Très difficiles à vendre, ensuite, car les prétendants sont difficiles à attirer. Il y a d’emblée le préjugé « si le club ne veut plus de ce joueur, c’est que quelque chose ne tourne pas rond chez lui ». Bien qu’il existe un bon nombre de bons joueurs à relancer. Mais surtout, la plupart des indésirables touchent un salaire en décalage avec leur niveau, ou du moins leur production récente. Et rares sont ceux qui acceptent de baisser leurs revenus pour rebondir sportivement – à tort ou à raison. De fait, ces joueurs attirent donc moins de prétendants. Or, pour le club vendeur, moins il y a d’options, plus il se trouve en position de faiblesse et plus il faudra y laisser des plumes.
Sauver les meubles
Sauver les meubles, c’est alors l’expression de rigueur quand un deal tourne mal sportivement. Tandis que le club continue de payer le joueur et d’amortir son transfert, il doit lui trouver une porte de sortie. Si le quasi-pestiféré se trouve dans sa dernière année de contrat, la négociation d’un parachute doré à l’amiable est la solution privilégiée. En effet, les dirigeants voient généralement d’un meilleur œil le fait de racheter la dernière année de contrat autour des 80% du montant prévu, plutôt que de voir le joueur passer l’année au club et en toucher 100%. C’est ce qu’a fait Manchester United pour se séparer d’Alexis Sanchez. Si le club a perdu de l’argent, l’émergence a posteriori de Mason Greenwood depuis le départ du Chilien lui rapportera beaucoup plus sportivement et économiquement.
Néanmoins, l’erreur de recrutement apparaît souvent un ou deux ans après le transfert, si ce n’est immédiatement, et nécessite donc de plus amples mesures pour un indésirable qui a encore plusieurs années à tirer. La plupart des dirigeants ont alors recours au prêt en vue de protéger la valeur marchande du joueur. On cherche à ce que le marché considère toujours que ce joueur sait être bon en le confiant à de nouvelles personnes dans un nouvel environnement.

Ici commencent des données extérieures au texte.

(* ===== verification/ChangelogSafety.v ===== *)
(** The changelog is replaced only by the rendering of a context that agrees with the
    published history. *)

From S2P Require Import Prelude Py PyStr Effects Monitors ApiIO ChangelogMerge Changelog FakeApi.
Open Scope Z_scope.

(** ** What git, git-cliff and the file system said *)

(** A successful command, run in the repository, and its output. *)
Definition ran (repo : string) (args : list string) (p : payload) (e : event) : Prop :=
  match e with
  | Ev (External (Run (Some directory) run_args _)) (Ok q) => directory = repo ∧ run_args = args ∧ q = p
  | _ => False
  end.

Definition git_said (repo : string) (args : list string) (out : string) (e : event) : Prop :=
  ∃ p, ran repo ("git" :: args) p e ∧ strip (text p) = out.

Definition wrote (path content : string) (e : event) : Prop :=
  match e with Ev (External (WriteFile p c)) (Ok _) => p = path ∧ c = content | _ => False end.
Definition made_directory (path : string) (e : event) : Prop :=
  match e with Ev (External (MakeDirectory _)) (Ok p) => p = path | _ => False end.
Definition created (directory path : string) (e : event) : Prop :=
  match e with Ev (External (CreateTemporary d)) (Ok p) => d = directory ∧ p = path | _ => False end.

Section spec.
Context (repo stable_ref output git_cliff : string).

(** [expected] are the stable tags merged into the stable ref, with the commits they
    resolve to, all of them in the history of HEAD. *)
Definition published_history (expected : releases) (h : list event) : Prop :=
  ∃ stable_sha tags head,
    Exists (git_said repo ["rev-parse"; "--verify"; commit_of stable_ref] stable_sha) h ∧
    Exists (git_said repo ["tag"; "--merged"; stable_sha] tags) h ∧
    (∀ tag, tag ∈ splitlines tags → is_stable_tag tag = true → tag ∈ map fst expected) ∧
    Exists (git_said repo ["rev-list"; "HEAD"] head) h ∧
    Forall (λ '(tag, sha), Exists (git_said repo (tag_args tag) sha) h ∧ sha ∈ splitlines head) expected.
(* ===== verification/MergeGate.v ===== *)
(** What has to be on record before the changelog pull request is merged, that the
    polling loop ends, and what a loaded policy demands. *)

From S2P Require Import Prelude Py PyStr Effects Monitors ApiIO Readiness ChangelogMerge FakeApi.
Open Scope Z_scope.

(** ** Evidence of one round *)

(** The events since the clock was last read, that is, of the current round. *)
Fixpoint this_round (h : list event) : list event :=
  match h with
  | [] => []
  | Ev (External Monotonic) _ :: _ => []
  | e :: h => e :: this_round h
  end.

(** [gh args] succeeded and printed this value. *)
Definition answered (args : list string) (v : value) (e : event) : Prop :=
  match e with
  | Ev (External (Run _ run_args _)) (Ok p) => run_args = "gh" :: args ∧ json p = Ok v
  | _ => False
  end.

Definition seen (args : list string) (v : value) (h : list event) : Prop :=
  Exists (answered args v) (this_round h).

(** An open, unmerged, up to date pull request of the generated branch of this very
    repository into develop, at the expected commit. *)
Definition eligible_pr (repository expected_head : string) (pr : value) : Prop :=
  ∃ head base state merged draft mergeable_state repo stale,
    item pr "head" = Ok head ∧ item head "sha" = Ok (VStr expected_head) ∧
    item head "ref" = Ok (VStr "chore/changelog-update") ∧
    get head "repo" = Ok repo ∧ get (por repo (VDict [])) "full_name" = Ok (VStr repository) ∧
    item pr "base" = Ok base ∧ item base "ref" = Ok (VStr "develop") ∧
    get pr "merged" = Ok merged ∧ truthy merged = false ∧
    item pr "state" = Ok state ∧ state = VStr "open" ∧ get pr "draft" = Ok draft ∧ truthy draft = false ∧
    get pr "mergeable_state" = Ok mergeable_state ∧
    in_strs mergeable_state ["behind"; "dirty"] = Ok stale ∧ stale = false.
(* ===== verification/LockSafety.v ===== *)
(** What the distributed reconcile lock guarantees whatever the API server
    replies, and its behaviour against the model API. *)

From S2P Require Import Prelude Py PyStr PyTime Config Effects Monitors ApiIO Contracts ContractSafety Locks FakeApi.
Open Scope Z_scope.

Lemma parse_lock_value holder expires :
  holder ≠ EmptyString →
  parse_distributed_reconcile_lock_value (VStr (distributed_reconcile_lock_value holder expires)) =
    Ok (Some (holder, expires)).
Proof.
  intros Hh. unfold parse_distributed_reconcile_lock_value, distributed_reconcile_lock_value.
  assert (truthy (VStr (holder +:+ "|" +:+ str_Z expires)) = true) as -> by by destruct holder.
  change ("|" +:+ str_Z expires) with (String "|"%char (str_Z expires)).
  rewrite rpartition_last by (apply str_Z_chars; done).
  simpl. rewrite py_int_str_Z. by destruct (String.eqb_spec holder EmptyString).
Qed.

Section lock_safety.
Context `{Config} (namespace name : string).

(** Nobody else's lock is live. *)
Definition takeable (parsed : option (string * Z)) (now_epoch : Z) : Prop :=
  ∀ holder expires, parsed = Some (holder, expires) → holder = RECONCILE_LOCK_HOLDER ∨ expires ≤ now_epoch.

Lemma not_held_takeable parsed now_epoch : held_elsewhere parsed now_epoch = false → takeable parsed now_epoch.
Proof.
  intros Hh holder expires ->. simpl in Hh. destruct (String.eqb_spec holder RECONCILE_LOCK_HOLDER); [by left|].
  right. simpl in Hh. by apply Z.ltb_ge.
Qed.

(** What the last read and the clock say when the lock is taken. *)
Definition may_take (h : list event) (c : call) : Prop :=
  match c with
  | Api _ (PatchObject _ _ _ _ _ _ as op) =>
      ∃ obj version parsed now,
        last_read namespace name h = Some obj ∧ last_clock h = Some now ∧
        lock_state obj = Ok (Some (version, parsed)) ∧ takeable parsed (epoch now) ∧
        op = lock_op namespace name version
               (VStr (distributed_reconcile_lock_value RECONCILE_LOCK_HOLDER (epoch now + lock_ttl)))
  | _ => True
  end.

Definition may_drop (h : list event) (c : call) : Prop :=
  match c with
  | Api _ (PatchObject _ _ _ _ _ _ as op) =>
      ∃ obj version expires,
        last_read namespace name h = Some obj ∧
        lock_state obj = Ok (Some (version, Some (RECONCILE_LOCK_HOLDER, expires))) ∧
        op = lock_op namespace name version VNone
  | _ => True
  end.

(** A round is safe from any history when its last patch is. *)
Lemma lock_patch_safe ok version annotation gone s h :
  ok h (Api API_TIMEOUT (lock_op namespace name version annotation)) →
  msafe (history ok) (lock_patch namespace name version annotation gone) s h (λ _ _ _, True).
Proof.
  intros Hok. apply msafe_try. apply msafe_bind, msafe_request; [exact Hok|].
  intros [a|e] _; [exact I|]. destruct (is_transport e); [exact I|].
  destruct e; try exact I. simpl. repeat case_match; simplify_eq; exact I.
Qed.

Lemma rounds_safe ok n round s h :
  (∀ s h, msafe (history ok) round s h (λ _ _ _, True)) →
  msafe (history ok) (rounds n round) s h (λ _ _ _, True).
Proof.
  intros Hr. revert s h. induction n as [|n IH]; intros s h; [done|].
  apply msafe_bind. eapply msafe_mono; [apply Hr|]. intros [[b|]|e] s' h' _; [done|apply IH|done].
Qed.

Lemma acquire_round_safe s h :
  msafe (history may_take) (acquire_round namespace name) s h (λ _ _ _, True).
Proof.
  apply msafe_bind, read_machine_safe; [done..|]. intros obj s1 h1 Ho.
  bind_lift; [|done]. destruct a as [[version parsed]|]; [|exact I].
  apply msafe_bind, msafe_perform; [done|]. intros now _.
  cbv zeta. destruct (held_elsewhere parsed (epoch now)) eqn:E; [exact I|].
  apply lock_patch_safe. exists obj, version, parsed, now. by split_and!; auto using not_held_takeable.
Qed.

Lemma release_round_safe s h :
  msafe (history may_drop) (release_round namespace name) s h (λ _ _ _, True).
Proof.
  apply msafe_bind, msafe_try, msafe_bind, read_machine_safe; [done| |].
  - intros [] s1 h1; try exact I. simpl. repeat case_match; simplify_eq; exact I.
  - intros obj s1 h1 Ho. apply msafe_ret.
    bind_lift; [|done]. destruct a as [[version [[holder expires]|]]|]; [|exact I..].
    destruct (String.eqb_spec holder RECONCILE_LOCK_HOLDER) as [->|]; [|exact I].
    apply lock_patch_safe. by exists obj, version, expires.
Qed.
End lock_safety.

Lemma acquire_writes `{Config} namespace name s t c :
  issues (acquire_distributed_reconcile_lock namespace name s) t c → may_take namespace name (rev t) c.
Proof.
  apply history_issues. unfold acquire_distributed_reconcile_lock.
  destruct (negb _); [exact I|]. apply rounds_safe, acquire_round_safe.
Qed.

Lemma release_writes `{Config} namespace name s t c :
  issues (release_distributed_reconcile_lock namespace name s) t c → may_drop namespace name (rev t) c.
Proof.
  apply history_issues. unfold release_distributed_reconcile_lock.
  destruct (negb _); [exact I|]. apply rounds_safe, release_round_safe.
Qed.

(** The accepted write of this controller's lock, expiring [lock_ttl] after the clock
    reading [now]. *)
Definition wrote_lock `{Config} (namespace name : string) (now : Z) (e : event) : Prop :=
  match e with
  | Ev (Api _ (PatchObject _ _ _ _ _ _ as op)) (Ok _) =>
      ∃ version, op = lock_op namespace name version
                        (VStr (distributed_reconcile_lock_value RECONCILE_LOCK_HOLDER (epoch now + lock_ttl)))
  | _ => False
  end.

(** An acquisition that won ended with that write. *)
Definition won `{Config} (namespace name : string) (h : list event) : Prop :=
  match h with
  | e :: h => ∃ now, last_clock h = Some now ∧ wrote_lock namespace name now e
  | [] => False
  end.

Lemma acquire_round_wins `{Config} namespace name s h :
  msafe (history (λ _ _, True)) (acquire_round namespace name) s h
    (λ r _ h', r = Ok (Some true) → won namespace name h').
Proof.
  apply msafe_bind. apply history_free; [by apply (get_provider_object_fp (λ _, ∀ _, True)); auto|].
  intros [obj|e] s1 h1; [|done]. bind_lift; [|done]. destruct a as [[version parsed]|]; [|done].
  apply msafe_bind, msafe_perform; [done|]. intros now _.
  cbv zeta. destruct (held_elsewhere parsed (epoch now)); [done|].
  apply msafe_try, msafe_bind, msafe_request; [done|].
  intros [a|e] _; [exists now; split; [done|by exists version]|].
  destruct (is_transport e); [done|]. destruct e; try done. by repeat case_match; simplify_eq.
Qed.

Lemma acquire_wins `{Config} namespace name s t s' :
  SSHMACHINE_DISTRIBUTED_LOCK_ENABLED = true →
  finishes (acquire_distributed_reconcile_lock namespace name s) t (Ok true, s') →
  won namespace name (rev t).
Proof.
  intros He Hf. refine (history_finishes (λ _ _, True) _ _ _ _ _ (λ r _ h, r = Ok true → won namespace name h) _ Hf eq_refl).
  unfold acquire_distributed_reconcile_lock. rewrite He. cbn [negb].
  clear Hf. generalize (@nil event). revert s. generalize 5%nat. intros n. induction n as [|n IH]; intros s h; [done|].
  apply msafe_bind. eapply msafe_mono; [apply acquire_round_wins|].
  intros [[b|]|e] s1 h1 Hw; [|apply IH|done]. intros [= ->]. by apply Hw.
Qed.

(** C3.  The reconcile lock is never stolen: whenever an acquisition is about to
    write to the machine, the last object it read showed no other controller's
    unexpired lock at the last clock reading, and the write is this controller's
    value, expiring [lock_ttl] later, fenced by that object's resourceVersion. *)
Theorem acquire_never_steals `{Config} namespace name s t c :
  issues (acquire_distributed_reconcile_lock namespace name s) t c → may_take namespace name (rev t) c.
Proof. apply acquire_writes. Qed.

(** C4.  A release only ever clears this controller's own lock, fenced by the
    resourceVersion of the object in which it saw it. *)
Theorem release_drops_only_own `{Config} namespace name s t c :
  issues (release_distributed_reconcile_lock namespace name s) t c → may_drop namespace name (rev t) c.
Proof. apply release_writes. Qed.

(** C5.  What one controller writes, every controller reads back: the lock value
    parses to its holder, even one containing the separator, and its expiry. *)
Theorem lock_value_roundtrip holder expires :
  holder ≠ EmptyString →
  parse_distributed_reconcile_lock_value (VStr (distributed_reconcile_lock_value holder expires)) =
    Ok (Some (holder, expires)).
Proof. apply parse_lock_value. Qed.

Lemma lock_value_roundtrip_witness :
  parse_distributed_reconcile_lock_value
    (VStr (distributed_reconcile_lock_value "pod|0-uuid" 1790000120)) = Ok (Some ("pod|0-uuid", 1790000120)).
Proof. apply lock_value_roundtrip. discriminate. Defined.

(** *** Witnesses: a fresh machine, and one this controller holds *)

Definition lock_config : Config := default_config "replica-1".
Definition lock_store : store := fake_store (connection_fields "host-a.test") [] [] [].

Definition fixture_acquire : prog (res bool * patch) :=
  @acquire_distributed_reconcile_lock lock_config "test" "machine-a" empty_patch.

Definition is_lock_write (c : call) : bool :=
  match c with Api _ (PatchObject _ _ _ _ _ _) => true | _ => false end.

Definition locked_world : world := snd (run fake_handler fixture_acquire (fake_world lock_store)).

Definition fixture_release : prog (res bool * patch) :=
  @release_distributed_reconcile_lock lock_config "test" "machine-a" empty_patch.

Lemma acquire_never_steals_witness :
  ∃ t c, issues fixture_acquire t c ∧ is_lock_write c = true ∧
         @may_take lock_config "test" "machine-a" (rev t) c.
Proof.
  destruct (run_issues fake_handler is_lock_write fixture_acquire (fake_world lock_store))
    as (t & c & Hi & Hc); [vm_compute; reflexivity|].
  exists t, c. split; [exact Hi|]. split; [exact Hc|].
  exact (@acquire_never_steals lock_config _ _ _ _ _ Hi).
Defined.

Lemma release_drops_only_own_witness :
  ∃ t c, issues fixture_release t c ∧ is_lock_write c = true ∧
         @may_drop lock_config "test" "machine-a" (rev t) c.
Proof.
  destruct (run_issues fake_handler is_lock_write fixture_release locked_world)
    as (t & c & Hi & Hc); [vm_compute; reflexivity|].
  exists t, c. split; [exact Hi|]. split; [exact Hc|].
  exact (@release_drops_only_own lock_config _ _ _ _ _ Hi).
Defined.

(** Another replica is refused while the lock is live and takes it over after. *)
Example lock_excludes_other_replica :
  let other := @acquire_distributed_reconcile_lock (default_config "replica-2") "test" "machine-a" empty_patch in
  fst (fst (run fake_handler other locked_world)) = Ok false ∧
  fst (fst (run fake_handler other (tick locked_world (121 * second)))) = Ok true.
Proof. split; vm_compute; reflexivity. Qed.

L’opération est cependant à double tranchant et le propriétaire paie toujours au moins une partie du salaire durant le(s) prêt(s). De plus, si le salaire est d’emblée trop élevé, cela limite le nombre de clubs pouvant n’en payer ne serait-ce qu’une partie.
Une solution en amont
Réussir tous ses transferts est impossible. Même le directeur sportif le plus vénéré a ses casseroles. Pour éviter de se retrouver dans des situations aussi étriquées avec des contrats hors de prix, le plus simple reste encore de maîtriser sa politique salariale en amont, avant les propositions de contrat trop risquées. Facile à dire ? Cela résoudrait en tout cas un bon nombre de problèmes. Les sauvetages de meubles seraient plus faciles et, dans les pires cas, moins dommageables. Par exemple, et pour reprendre la volonté de prêter un indésirable afin de protéger sa valeur marchande, comment le faire quand son salaire serait un record pour les seuls clubs intéressés ?
Maintenir une balance salariale saine et équilibrée avec une vision à long terme reste une corde sous-estimée à l’arc des directeurs sportifs, surtout dans un tel climat d’inflation footballistique. Car oui, s’il y a bel et bien des moments où les dirigeants peuvent arrêter les frais, vendre un indésirable relève presque toujours du parcours du combattant et annonce une sévère moins-value.
Le plus simple reste donc de prévenir plutôt que de guérir. Encore faudrait-il, évidemment, que l’objectif principal des parties négociantes d’un transfert soit d’ordre sportif et non pas d’arroser de commissions les intermédiaires.